On another occasion, staff members sent a confidential investigative report to McIntosh saying a foster parent “has endangered the safety and well-being of children entrusted to her care” by beating them with electrical cords and sticks. They recommended that no children be placed in the home, but children were there as recently as two months ago, according to state officials.

Neither Chaffee nor McIntosh would be interviewed Wednesday. McIntosh has since left the department to become the western regional director of the Child Welfare League of America, an advocacy group for children.

But in a prepared statement issued through a spokesman, Chaffee said his staff “tried to correct the licensing behavioral problems (of the foster parents) through counseling” and by ordering the allegedly abusive foster father to leave the home. He further said the county is investigating whether the foster parents received special treatment because of their positions with foster parent groups and is trying to determine “if disciplinary action is appropriate.”

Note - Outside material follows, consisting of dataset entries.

(** * The chat relay handler of [api/chat.js]

    A shallow embedding of the serverless function [handler] and the
    properties of its request validation, its bounded polling loop and its
    reply extraction.

    The handler is written in JavaScript against values that come out of
    [JSON.parse], so the embedding starts with those values and the handful
    of language operations the handler applies to them (property access,
    truthiness, [===] against a literal, template-literal conversion).
    Outbound calls, the timer and the log are effects: they are threaded
    through a small state-and-exception monad whose state is the trace of
    events performed so far. *)

From Equations Require Import Equations.
From Stdlib Require Import List String Ascii ZArith Arith Bool Lia DecimalString.
Import ListNotations.

Set Warnings "-register-all".
Local Open Scope list_scope.
Local Open Scope string_scope.

(** ** JavaScript values *)

Module JS.

(** The values [JSON.parse] produces, plus [undefined] (what reading a
    missing property gives).  Numbers are carried as integers: the handler
    only tests a number for being zero ([!== 0], truthiness) and converts it
    to a string, and a non-integral JSON number behaves in both tests like
    any non-zero integer.  An object is the list of its own properties;
    lookup takes the first binding of a key. *)
Inductive value : Type :=
| JUndefined
| JNull
| JBool (b : bool)
| JNum (z : Z)
| JStr (s : string)
| JArr (elems : list value)
| JObj (props : list (string * value)).

(** What a [throw] carries.  The handler's single [catch] does not look at
    it, apart from logging it. *)
Inductive exn : Type :=
| TypeError
| NetworkError
| SyntaxError.

Inductive result (A : Type) : Type :=
| Ok (a : A)
| Throw (x : exn).
Arguments Ok {A} a.
Arguments Throw {A} x.

(** Own-property lookup in an object literal. *)
Fixpoint lookup (k : string) (props : list (string * value)) : option value :=
  match props with
  | [] => None
  | (k', v) :: rest => if String.eqb k k' then Some v else lookup k rest
  end.

(** [v.k] for the property names the handler reads ([message], [code],
    [msg], [data], [id], [conversation_id], [status], [role], [type],
    [content]): none of them is defined on a built-in prototype, so the
    read gives the own property of an object, [undefined] on every other
    value that can be converted to an object, and throws on [undefined] and
    [null]. *)
Definition get (v : value) (k : string) : result value :=
  match v with
  | JUndefined | JNull => Throw TypeError
  | JObj props => match lookup k props with
                  | Some x => Ok x
                  | None => Ok JUndefined
                  end
  | _ => Ok JUndefined
  end.

(** ToBoolean. *)
Definition truthy (v : value) : bool :=
  match v with
  | JUndefined | JNull => false
  | JBool b => b
  | JNum z => negb (Z.eqb z 0)
  | JStr s => negb (String.eqb s "")
  | JArr _ | JObj _ => true
  end.

(** [a || b]. *)
Definition js_or (a b : value) : value := if truthy a then a else b.

(** [v === 'lit'] and [v === n] for a literal on the right: strict equality
    holds only for a value of the same primitive type and the same
    contents. *)
Definition strict_eq_str (v : value) (lit : string) : bool :=
  match v with
  | JStr s => String.eqb s lit
  | _ => false
  end.

Definition strict_eq_num (v : value) (n : Z) : bool :=
  match v with
  | JNum z => Z.eqb z n
  | _ => false
  end.

(** The decimal digits of an integer.  This is Number::toString for the
    integers of magnitude below 2^53, which a double holds exactly; beyond,
    the engine rounds to a double and prints its shortest digits
    (9223372036854776000 for 2^63) or, from 10^21 on, an exponent
    (1e+21).  The handler applies
    the conversion to [Date.now()], which is far below 2^53, and to whatever
    the service sends as id or status; the theorems that name a converted
    id or status take it through [rendered], which keeps to the exact
    range. *)
Definition number_to_string (z : Z) : string :=
  NilZero.string_of_int (Z.to_int z).

(** ToString, as a template literal [`${v}`] applies it.  An array is
    joined with commas, [undefined] and [null] elements giving the empty
    string.  A plain object goes through [Object.prototype.toString]; when
    the object has an own property named [toString] (a JSON value, so not
    callable) the conversion finds no usable method and throws, which is
    [None] here. *)
Fixpoint to_string (v : value) : option string :=
  match v with
  | JUndefined => Some "undefined"
  | JNull => Some "null"
  | JBool true => Some "true"
  | JBool false => Some "false"
  | JNum z => Some (number_to_string z)
  | JStr s => Some s
  | JArr elems =>
      (fix join (l : list value) : option string :=
         match l with
         | [] => Some ""
         | x :: rest =>
             let sx := match x with
                       | JUndefined | JNull => Some ""
                       | _ => to_string x
                       end in
             match rest with
             | [] => sx
             | _ :: _ =>
                 match sx, join rest with
                 | Some a, Some b => Some (a ++ "," ++ b)
                 | _, _ => None
                 end
             end
         end) elems
  | JObj props =>
      match lookup "toString" props with
      | Some _ => None
      | None => Some "[object Object]"
      end
  end.

(** A template literal with one hole that throws when the hole does. *)
Definition template (v : value) : result string :=
  match to_string v with
  | Some s => Ok s
  | None => Throw TypeError
  end.

End JS.

Import JS.

(** ** The handler's surroundings *)

(** The second argument of [fetch]: method, headers and the value handed to
    [JSON.stringify] for the body (kept as a value, not serialised). *)
Record fetch_init : Type := {
  http_method : string;
  headers : list (string * string);
  payload : option value
}.

(** What the handler does to the outside world, in order. *)
Inductive event : Type :=
| Fetch (url : string) (init : fetch_init)
| Sleep (ms : Z)
| ConsoleError (label : string) (err : exn).

Definition trace : Type := list event.

(** What one [fetch] comes back with: the promise rejects, or it resolves to
    a response with an HTTP status whose [json()] gives a value or rejects
    ([None], the body is not JSON). *)
Inductive fetch_outcome : Type :=
| FetchRejects
| FetchResponse (http_status : Z) (json : option value).

(** Everything the handler reads from outside: the two environment
    variables, the clock, and the remote service as the outcome of the n-th
    [fetch] of the run (counted from 0). *)
Record environment : Type := {
  COZE_API_TOKEN : option string;
  COZE_BOT_ID : option string;
  date_now : Z;
  network : nat -> fetch_outcome
}.

(** [req] and what [res.status(c).json(o)] sends. *)
Record request : Type := {
  method : value;
  body : value
}.

Record response : Type := {
  status_code : Z;
  json_body : value
}.

(** The loop's two mutable variables. *)
Record locals : Type := {
  status : value;
  attempts : nat
}.

(** ** Effects: trace passing with exceptions *)

Definition M (A : Type) : Type := trace -> result A * trace.

Definition ret {A} (a : A) : M A := fun tr => (Ok a, tr).

Definition bind {A B} (c : M A) (k : A -> M B) : M B :=
  fun tr =>
    match c tr with
    | (Ok a, tr') => k a tr'
    | (Throw x, tr') => (Throw x, tr')
    end.

Definition lift {A} (r : result A) : M A := fun tr => (r, tr).

Notation "x <- c ;; k" := (bind c (fun x => k))
  (at level 61, c at next level, right associativity).

Definition emit (ev : event) : M unit := fun tr => (Ok tt, (tr ++ [ev])%list).

(** [try { c } catch (err) { h err }]. *)
Definition try_catch {A} (c : M A) (h : exn -> M A) : M A :=
  fun tr =>
    match c tr with
    | (Ok a, tr') => (Ok a, tr')
    | (Throw x, tr') => h x tr'
    end.

Definition is_fetch (ev : event) : bool :=
  match ev with
  | Fetch _ _ => true
  | _ => false
  end.

(** Number of outbound calls in a trace. *)
Definition fetches (tr : trace) : nat := List.length (List.filter is_fetch tr).

Definition env_value (o : option string) : value :=
  match o with
  | Some s => JStr s
  | None => JUndefined
  end.

(** The text [Missing "message" in request body], the quotation mark being
    character 34. *)
Definition dquote : string := String (ascii_of_nat 34) EmptyString.
Definition missing_message : string :=
  "Missing " ++ dquote ++ "message" ++ dquote ++ " in request body".

Definition error_body (msg : value) : value := JObj [("error", msg)].

Definition respond (code : Z) (b : value) : response :=
  {| status_code := code; json_body := b |}.

Section Handler.

Variable e : environment.

(** [await fetch(url, init)]: the call is recorded, and its outcome is the
    one the service has for this call of the run. *)
Definition fetch (url : string) (init : fetch_init) : M (Z * option value) :=
  fun tr =>
    (match network e (fetches tr) with
     | FetchRejects => Throw NetworkError
     | FetchResponse st j => Ok (st, j)
     end, (tr ++ [Fetch url init])%list).

(** [await resp.json()]. *)
Definition json_of (resp : Z * option value) : M value :=
  lift (match snd resp with
        | Some v => Ok v
        | None => Throw SyntaxError
        end).

(** [await new Promise((r) => setTimeout(r, ms))]. *)
Definition sleep (ms : Z) : M unit := emit (Sleep ms).

(** [{ Authorization: `Bearer ${apiToken}` }]. *)
Definition authorization (apiToken : value) : result (string * string) :=
  match template apiToken with
  | Ok t => Ok ("Authorization", "Bearer " ++ t)
  | Throw x => Throw x
  end.

(** *** 1. Create a chat session (lines 26-56) *)

Definition create_url : string := "https://api.coze.com/v3/chat".

Definition create_payload (botId message : value) : value :=
  JObj [("bot_id", botId);
        ("user_id", JStr ("vercel_" ++ number_to_string (date_now e)));
        ("stream", JBool false);
        ("auto_save_history", JBool true);
        ("additional_messages",
          JArr [JObj [("role", JStr "user");
                      ("content", message);
                      ("content_type", JStr "text")]])].

(** The ids and the first status, or the response of the early [return]. *)
Definition create_session (apiToken botId message : value)
  : M (response + (value * value * value)) :=
  auth <- lift (authorization apiToken) ;;
  createResp <- fetch create_url
    {| http_method := "POST";
       headers := [("Content-Type", "application/json"); auth];
       payload := Some (create_payload botId message) |} ;;
  createData <- json_of createResp ;;
  code <- lift (get createData "code") ;;
  if negb (strict_eq_num code 0) then
    msg <- lift (get createData "msg") ;;
    ret (inl (respond 500 (error_body (js_or msg (JStr "Failed to start Coze chat")))))
  else
    data <- lift (get createData "data") ;;
    chatId <- lift (get data "id") ;;
    conversationId <- lift (get data "conversation_id") ;;
    st <- lift (get data "status") ;;
    ret (inr (chatId, conversationId, st)).

(** *** 2. Poll for completion (lines 57-72) *)

Section Session.

Variables apiToken chatId conversationId : value.

Definition session_url (base : string) : result string :=
  match template chatId, template conversationId with
  | Ok c, Ok v => Ok (base ++ "?chat_id=" ++ c ++ "&conversation_id=" ++ v)
  | Throw x, _ => Throw x
  | _, Throw x => Throw x
  end.

Definition retrieve_base : string := "https://api.coze.com/v3/chat/retrieve".
Definition list_base : string := "https://api.coze.com/v3/chat/message/list".

(** [fetch(url, { headers: { Authorization: ... } })]: no method is given,
    so it is a GET without a body. *)
Definition session_get (base : string) : M value :=
  url <- lift (session_url base) ;;
  auth <- lift (authorization apiToken) ;;
  resp <- fetch url {| http_method := "GET"; headers := [auth]; payload := None |} ;;
  json_of resp.

(** [status === 'in_progress' && attempts < 30]. *)
Definition loop_cond (l : locals) : bool :=
  strict_eq_str (status l) "in_progress" && Nat.ltb (attempts l) 30.

(** One pass through the body of the [while].  The second component is the
    response of the [return] inside the loop, when that is how the pass
    ends; the first is the loop's variables as the pass leaves them. *)
Definition loop_body (l : locals) : M (locals * option response) :=
  _ <- sleep 1000 ;;
  pollData <- session_get retrieve_base ;;
  code <- lift (get pollData "code") ;;
  if negb (strict_eq_num code 0) then
    msg <- lift (get pollData "msg") ;;
    ret (l, Some (respond 500
                    (error_body (js_or msg (JStr "Error while polling Coze chat")))))
  else
    data <- lift (get pollData "data") ;;
    st <- lift (get data "status") ;;
    ret ({| status := st; attempts := S (attempts l) |}, None).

The foster parents are high-ranking officers of foster parents associations. They are Maxcine Knight, president of the Los Angeles County Foster Parent Assn.; her husband, James Knight, a former regional vice president of the National Foster Parent Assn.; and Ruth Kelly, president of the South-Central Foster Parent Assn. of Los Angeles. Kelly and Maxcine Knight denied wrongdoing; James Knight could not be reached.

Officials at the state Department for Social Services, which oversees foster home licensing in California, maintain that the county had more than enough evidence several years ago to shut the Knight and Kelly foster homes. Instead, the county continued to place children in both homes.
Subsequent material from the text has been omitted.